下線②について、その理由を、40字以内で具体的に答えよ。:ログ出力処理する文字列中に攻撃文字列が含まれれば悪用可能だから

D主任は、攻撃が失敗したのは、攻撃者が会員サーバにログインするための利用者IDとパスワードを知らなかったからだと考えた。しかし、E氏は、②脆弱性Yは認証前のアクセスでも悪用できるので、そうではないと指摘した。
 脆弱性Yは会員サーバへの認証前、つまりログインを必要とせずに悪用できるとのことです。
 改めて脆弱性Yについて確認すると、図2(ライブラリXと脆弱性Yの説明)に「[脆弱性Yの概要]ライブラリXを使用したログ出力処理の対象となる文字列中に特定の攻撃文字列が含まれる場合、攻撃者の用意したJavaクラスが実行される可能性がある。」とあります。
 この「ログ出力処理の対象となる文字列中に特定の攻撃文字列が含まれる場合」という部分を抜粋して回答すれば良さそうです。

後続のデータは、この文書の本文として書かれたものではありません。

(** * NS3 WiFi control loop: a shallow embedding of [wifi_analysis_and_control.py]

    The script is the Python half of an ns3-ai co-simulation.  Each iteration
    of its [while True] loop takes one measurement struct from shared memory,
    updates a per-timestamp window of downlink samples, derives the transmit
    power [set_ApTx] from the mean of the last closed window, appends a row to
    [data_store] and writes [set_ApTx] back.  A [try / except / else / finally]
    around the loop exports [data_store] to [toy_data.csv].

    Python floats are IEEE-754 binary64 values, so they are modelled by Rocq's
    primitive floats; comparisons are the IEEE ones ([nan] compares false with
    everything, [0.0] equals [-0.0]). *)

From Stdlib Require Import ZArith List Bool String Floats Lia Permutation.
Import ListNotations.

(* A decimal literal such as [0.01] denotes the nearest binary64 value, as
   it does in Python. *)
Set Warnings "-inexact-float".

Local Open Scope float_scope.

(** ** Python primitives on floats *)

Module Py.

(** [a != b] on floats. *)
Definition ne (a b : float) : bool := negb (a =? b).

(** [min(a, b)]: the builtin keeps its first argument unless the second
    compares strictly smaller. *)
Definition min (a b : float) : float := if b <? a then b else a.

(** [max(a, b)]: the builtin keeps its first argument unless the second
    compares strictly greater. *)
Definition max (a b : float) : float := if a <? b then b else a.
(** * hitbtc-cryptoexchange-api: the request agent, the signing helper and the
    client facade of [src/index.ts], embedded in Rocq.

[src/index.ts] holds the two variants of the library one after the other:
the HTTP Basic Auth variant (module [BasicAuth] below) and the HMAC variant
(module [Hmac]).  JavaScript values are modelled by [JsVal]; promises by the
way they settle together with the list of requests handed to the HTTP
transport. *)

From Stdlib Require Import String Ascii List ZArith Bool Lia.
From Stdlib Require Import QArith Qround DecimalString DecimalZ DecimalPos.
Import ListNotations.

Local Close Scope Q_scope.
Local Open Scope list_scope.
Local Open Scope string_scope.

Set Warnings "-register-all".

(* ===================================================================== *)
(** ** JavaScript values *)
(* ===================================================================== *)

(** The fragment of JavaScript values the library handles: primitives and
    plain objects.  Numbers are the integers the request parameters use;
    an object is its own enumerable properties in insertion order. *)
Inductive JsVal : Type :=
| JUndefined
| JNull
| JBool (b : bool)
| JNum (n : Z)
| JStr (s : string)
| JObj (fields : list (string * JsVal)).

Definition Fields := list (string * JsVal).

(** ToBoolean: what [!v], [v ? a : b] and [v || w] test. *)
Definition truthy (v : JsVal) : bool :=
  match v with
  | JUndefined | JNull => false
  | JBool b => b
  | JNum n => negb (n =? 0)%Z
  | JStr s => negb (s =? EmptyString)
  | JObj _ => true
  end.

(** The outcome of evaluating an expression or a function body: a value, or
    a thrown exception.  A promise settles the same way: [Normal] is
    fulfilled, [Throw] is rejected with the given reason. *)
Inductive Completion (A : Type) : Type :=
| Normal (a : A)
| Throw (e : JsVal).
Arguments Normal {A} a.
Arguments Throw {A} e.

Definition bind {A B : Type} (c : Completion A) (k : A -> Completion B)
  : Completion B :=
  match c with
  | Normal a => k a
  | Throw e => Throw e
  end.

Declare Scope js_scope.
Delimit Scope js_scope with js.
Notation "x <- c ;; k" := (bind c (fun x => k))
  (at level 61, c at next level, right associativity) : js_scope.

(** The TypeError V8 raises on reading a property of [undefined] or [null]. *)
Definition typeName (v : JsVal) : string :=
  match v with
  | JUndefined => "undefined"
  | JNull => "null"
  | JBool _ => "boolean"
  | JNum _ => "number"
  | JStr _ => "string"
  | JObj _ => "object"
  end.

Definition TypeError (message : string) : JsVal :=
  JObj [("name", JStr "TypeError"); ("message", JStr message)].

Definition cannotRead (k : string) (v : JsVal) : JsVal :=
  TypeError ("Cannot read property '" ++ k ++ "' of " ++ typeName v).

Fixpoint lookup (k : string) (fs : Fields) : option JsVal :=
  match fs with
  | [] => None
  | (k', v) :: rest => if k' =? k then Some v else lookup k rest
  end.

(** Property read [v.k].  It throws on [undefined] and [null]; a missing
    property reads as [undefined]; the primitives have none of the property
    names this library reads ([response], [data], [error], [headers],
    [publicKey], [privateKey]). *)
Definition get (v : JsVal) (k : string) : Completion JsVal :=
  match v with
  | JUndefined | JNull => Throw (cannotRead k v)
  | JObj fs => Normal (match lookup k fs with Some x => x | None => JUndefined end)
  | JBool _ | JNum _ | JStr _ => Normal JUndefined
  end.

(** Property definition in an object literal: an existing key keeps its
    place and takes the new value, a new key goes last. *)
Fixpoint set_prop (k : string) (v : JsVal) (fs : Fields) : Fields :=
  match fs with
  | [] => [(k, v)]
  | (k', v') :: rest =>
      if k' =? k then (k, v) :: rest else (k', v') :: set_prop k v rest
  end.

(** Object spread [{ ...acc, ...src }]: copies the own properties of an
    object; [null], [undefined] and the other primitives contribute
    nothing (index properties of a spread string are outside the model). *)
Definition spread (src : JsVal) (acc : Fields) : Fields :=
  match src with
  | JObj fs => fold_left (fun o kv => set_prop (fst kv) (snd kv) o) fs acc
  | _ => acc
  end.

(** [${n}] and [String(n)] for an integer. *)
Definition Number_toString (n : Z) : string :=
  NilZero.string_of_int (Z.to_int n).

(* ===================================================================== *)
(** ** The two library calls that turn parameters into text *)
(* ===================================================================== *)

Definition join (sep : string) (parts : list string) : string :=
  match parts with
  | [] => EmptyString
  | p :: ps => fold_left (fun acc x => acc ++ sep ++ x) ps p
  end.

Definition hexDigit (upper : bool) (n : nat) : ascii :=
  let digits := if upper then "0123456789ABCDEF" else "0123456789abcdef" in
  match String.get n digits with
  | Some c => c
  | None => "0"%char
  end.

Module Qs.

(** The characters [qs] leaves as they are (RFC 3986 unreserved). *)
Definition unreserved (c : ascii) : bool :=
  let n := nat_of_ascii c in
  (((48 <=? n) && (n <=? 57)) || ((65 <=? n) && (n <=? 90))
   || ((97 <=? n) && (n <=? 122))
   || (n =? 45) || (n =? 46) || (n =? 95) || (n =? 126))%nat.

(** Percent-encoding, byte by byte (a string is its UTF-8 bytes). *)
Fixpoint encode (s : string) : string :=
  match s with
  | EmptyString => EmptyString
  | String c rest =>
      if unreserved c then String c (encode rest)
      else
        let n := nat_of_ascii c in
        String "%" (String (hexDigit true (n / 16)%nat)
                      (String (hexDigit true (n mod 16)%nat) (encode rest)))
  end.

(** The [key=value] pairs of one value under the key [prefix], with the
    defaults of [qs.stringify]: [undefined] is left out, [null] gives an
    empty value, a nested object extends the key with brackets. *)
Fixpoint pairs (prefix : string) (v : JsVal) : list string :=
  match v with
  | JUndefined => []
  | JNull => [encode prefix ++ "="]
  | JBool b => [encode prefix ++ "=" ++ (if b then "true" else "false")]
  | JNum n => [encode prefix ++ "=" ++ encode (Number_toString n)]
  | JStr s => [encode prefix ++ "=" ++ encode s]
  | JObj fs =>
      (fix members (l : Fields) : list string :=
         match l with
         | [] => []
         | (k, x) :: rest => (pairs (prefix ++ "[" ++ k ++ "]") x ++ members rest)%list
         end) fs
  end.

(** [qs.stringify(obj)]: the empty string for anything but an object. *)
Definition stringify (obj : JsVal) : string :=
  match obj with
  | JObj fs => join "&" (flat_map (fun kv => pairs (fst kv) (snd kv)) fs)
  | _ => EmptyString
  end.

End Qs.

Module JSON.

(** The double-quote character. *)
Definition dquote : string := String (ascii_of_nat 34) EmptyString.

(** QuoteJSONString, byte by byte. *)
Fixpoint escape (s : string) : string :=
  match s with
  | EmptyString => EmptyString
  | String c rest =>
      let n := nat_of_ascii c in
      (if (n =? 34)%nat then "\" ++ dquote
       else if (n =? 92)%nat then "\\"
       else if (n =? 8)%nat then "\b"
       else if (n =? 12)%nat then "\f"
       else if (n =? 10)%nat then "\n"
       else if (n =? 13)%nat then "\r"
       else if (n =? 9)%nat then "\t"
       else if (n <? 32)%nat then
         "\u00" ++ String (hexDigit false (n / 16)%nat)
                     (String (hexDigit false (n mod 16)%nat) EmptyString)
       else String c EmptyString) ++ escape rest
  end.

Definition quote (s : string) : string := dquote ++ escape s ++ dquote.

(** [JSON.stringify(v)] for a value other than [undefined]; a member whose
    value is [undefined] is left out of its object. *)
Fixpoint stringify (v : JsVal) : string :=
  match v with
  | JUndefined => "undefined"
  | JNull => "null"
  | JBool b => if b then "true" else "false"
  | JNum n => Number_toString n
  | JStr s => quote s
  | JObj fs =>
      "{" ++ join ","
        ((fix members (l : Fields) : list string :=
            match l with
            | [] => []
            | (k, JUndefined) :: rest => members rest
            | (k, x) :: rest => (quote k ++ ":" ++ stringify x) :: members rest
            end) fs) ++ "}"
  end.

End JSON.

(* ===================================================================== *)
(** ** Agent configuration (the same in both variants) *)
(* ===================================================================== *)

Definition rootUrl : string := "https://api.hitbtc.com/api/2".
Definition timeout : Z := 3000.

Definition defaultAgentConfig : Fields :=
  [ ("baseURL", JStr rootUrl);
    ("headers",
      JObj [ ("Content-Type", JStr "application/json");
             ("User-Agent",
               JStr "HitBTC API Client (hitbtc-cryptoexchange-api node package)") ]);
    ("method", JStr "GET");
    ("timeout", JNum timeout) ].

(** [{ ...defaultAgentConfig }] *)
Definition publicAgentConfig : Fields := spread (JObj defaultAgentConfig) [].

(** [{ ...defaultAgentConfig, method: 'POST' }] *)
Definition privateAgentConfig : Fields :=
  set_prop "method" (JStr "POST") (spread (JObj defaultAgentConfig) []).

(** The operations of [IHitBtcClient] as data, to speak of all of them;
    the two variants offer the same ones. *)
Inductive PublicCall : Type :=
| GetAvailableCurrencySymbols
| GetSymbolInfo (symbolId : string)
| GetAvailableCurrencies
| GetCurrencyInfo (currencyId : string)
| GetTicker
| GetTickerInfo (symbolId : string)
| GetTradesInfo (symbolId : string) (queryParams : JsVal)
| GetOrderBook (symbolId : string) (queryParams : JsVal)
| GetCandle (symbolId : string) (queryParams : JsVal).

Inductive PrivateCall : Type :=
| ListOpenOrders (symbolId : JsVal)
| CreateNewOrder (params : JsVal)
| CancelAllOrders (params : JsVal)
| GetOrderByClientId (clientOrderId : string) (params : JsVal)
| CreateNewClientIdOrder (clientOrderId : string) (params : JsVal)
| CancelClientIdOrder (clientOrderId : string)
| ReplaceOrder (clientOrderId : string)
| GetTradingBalances
| GetTradingFee (symbolId : string)
| GetTrades (params : JsVal)
| GetOrders (params : JsVal)
| GetTradesByOrderId (orderId : Z)
| GetMainAccountBalance
| GetAccountTransactions (params : JsVal)
| GetAccountTransactionById (transactionId : string)
| WithdrawCrypto (params : JsVal)
| CommitCryptoWithdraw (id : string)
| RollbackCryptoWithdraw (id : string)
| GetCryptoDepositAddress (currencyId : string)
| CreateCryptoDepositAddress (currencyId : string)
| TransferToTrading (params : JsVal).

(** A parameter declared with the default [= null]. *)
Definition defaultNull (config : JsVal) : JsVal :=
  match config with
  | JUndefined => JNull
  | _ => config
  end.

(** What a call into the agent leaves behind: how its promise settles, and
    the request configurations handed to the HTTP transport, in order. *)
Record Outcome : Type := { settled : Completion JsVal; issued : list JsVal }.

Definition keysRequired : string :=
  "api keys are required to access private endpoints".

(** [return Promise.reject(reason)] before anything is sent, and an exception
    that escapes the [async] body before the transport is reached. *)
Definition rejectUnsent (reason : JsVal) : Outcome :=
  {| settled := Throw reason; issued := [] |}.

(** [err.response.data.error || err.response.data || err.response || err],
    evaluated left to right; every property read may throw. *)
Definition rejectionReason (err : JsVal) : Completion JsVal :=
  (response <- get err "response";;
   data <- get response "data";;
   error <- get data "error";;
   if truthy error then Normal error
   else
     response <- get err "response";;
     data <- get response "data";;
     if truthy data then Normal data
     else
       response <- get err "response";;
       if truthy response then Normal response else Normal err)%js.

Section Transport.

(** The HTTP transport: given a request configuration, a response or a
    thrown error. *)
Variable axios : JsVal -> Completion JsVal.

(** The [try { await axios(agentConfig) } catch (err) { ... }] block every
    request function ends with.  An exception thrown inside [catch]
    rejects the promise with that exception. *)
Definition send (agentConfig : JsVal) : Outcome :=
  {| settled :=
       match axios agentConfig with
       | Normal response => Normal response
       | Throw err =>
           match rejectionReason err with
           | Normal reason => Throw reason
           | Throw raised => Throw raised
           end
       end;
     issued := [agentConfig] |}.

(** [publicRequest] of the Basic Auth variant and [getPublicEndpoint] of
    the HMAC variant have the same body. *)
Definition publicRequestBody (endpoint : string) (queryParams config : JsVal)
  : Outcome :=
  let uri := "/" ++ endpoint ++ "?" ++ Qs.stringify queryParams in
  let agentConfig :=
    JObj (spread config (set_prop "url" (JStr uri)
                           (spread (JObj publicAgentConfig) []))) in
  send agentConfig.

(** [const headersOverride = config ? config.headers : null;
     const headers = { ...privateAgentConfig.headers, ...headersOverride }] *)
Definition privateHeaders (config : JsVal) : Completion JsVal :=
  (headersOverride <- (if truthy config then get config "headers"
                       else Normal JNull);;
   defaults <- get (JObj privateAgentConfig) "headers";;
   Normal (JObj (spread headersOverride (spread defaults []))))%js.

End Transport.

(* ===================================================================== *)
(** ** The HTTP Basic Auth variant *)
(* ===================================================================== *)

Module BasicAuth.

(** [IApiAuth], and the object a caller passes for it. *)
Record IApiAuth : Type := { publicKey : string; privateKey : string }.

Definition authObject (a : IApiAuth) : JsVal :=
  JObj [("publicKey", JStr (publicKey a)); ("privateKey", JStr (privateKey a))].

下線③について、攻撃が失敗した理由を、40字以内で具体的に答えよ。:会員サーバからインターネット宛てのLDAP通信が許可されていないから

予約サーバとは違って攻撃が失敗したのは、③別の理由だとD主任に説明した。
 会員サーバは、「次に、会員サーバにおいて、ライブラリXの利用の有無及び同様の攻撃の有無を確認したところ、会員サーバにおいてもライブラリXでログ出力処理を行っていること、及び会員サーバにも予約サーバと同様の攻撃が行われたことを示すアクセスログが記録されていることが分かった。」から分かるように、予約サーバと同様にライブラリXで処理を行うため脆弱性Yを持っています。
では会員サーバと予約サーバの違いは何でしょう。
 まずは、ネットワーク構成を確認します。

 会員サーバ、予約サーバともDMZに位置し、FWを介してインターネットに接続しています。
 では、ファイアウォールの設定内容を確認します。

 項番1で、インターネットから予約サーバ、会員サーバ宛ての通信は許可されています。
 項番2で、予約サーバからインターネット宛ての通信は許可されていますが、会員サーバについては定義されていません。
 注記3「項番6〜11にはDMZ内のサーバとインターネットとの間、及びPC-LANとインターネットとの間の通信に関するルールはない。」とあることから、会員サーバからインターネット宛ての通信は許可されていないことが分かります。
 脆弱性Yを利用した攻撃は、インターネット上の攻撃者のLDAPサーバへの通信が必要です。
 したがって、会員サーバへの攻撃はファイアウォールの設定によって失敗していることが分かります。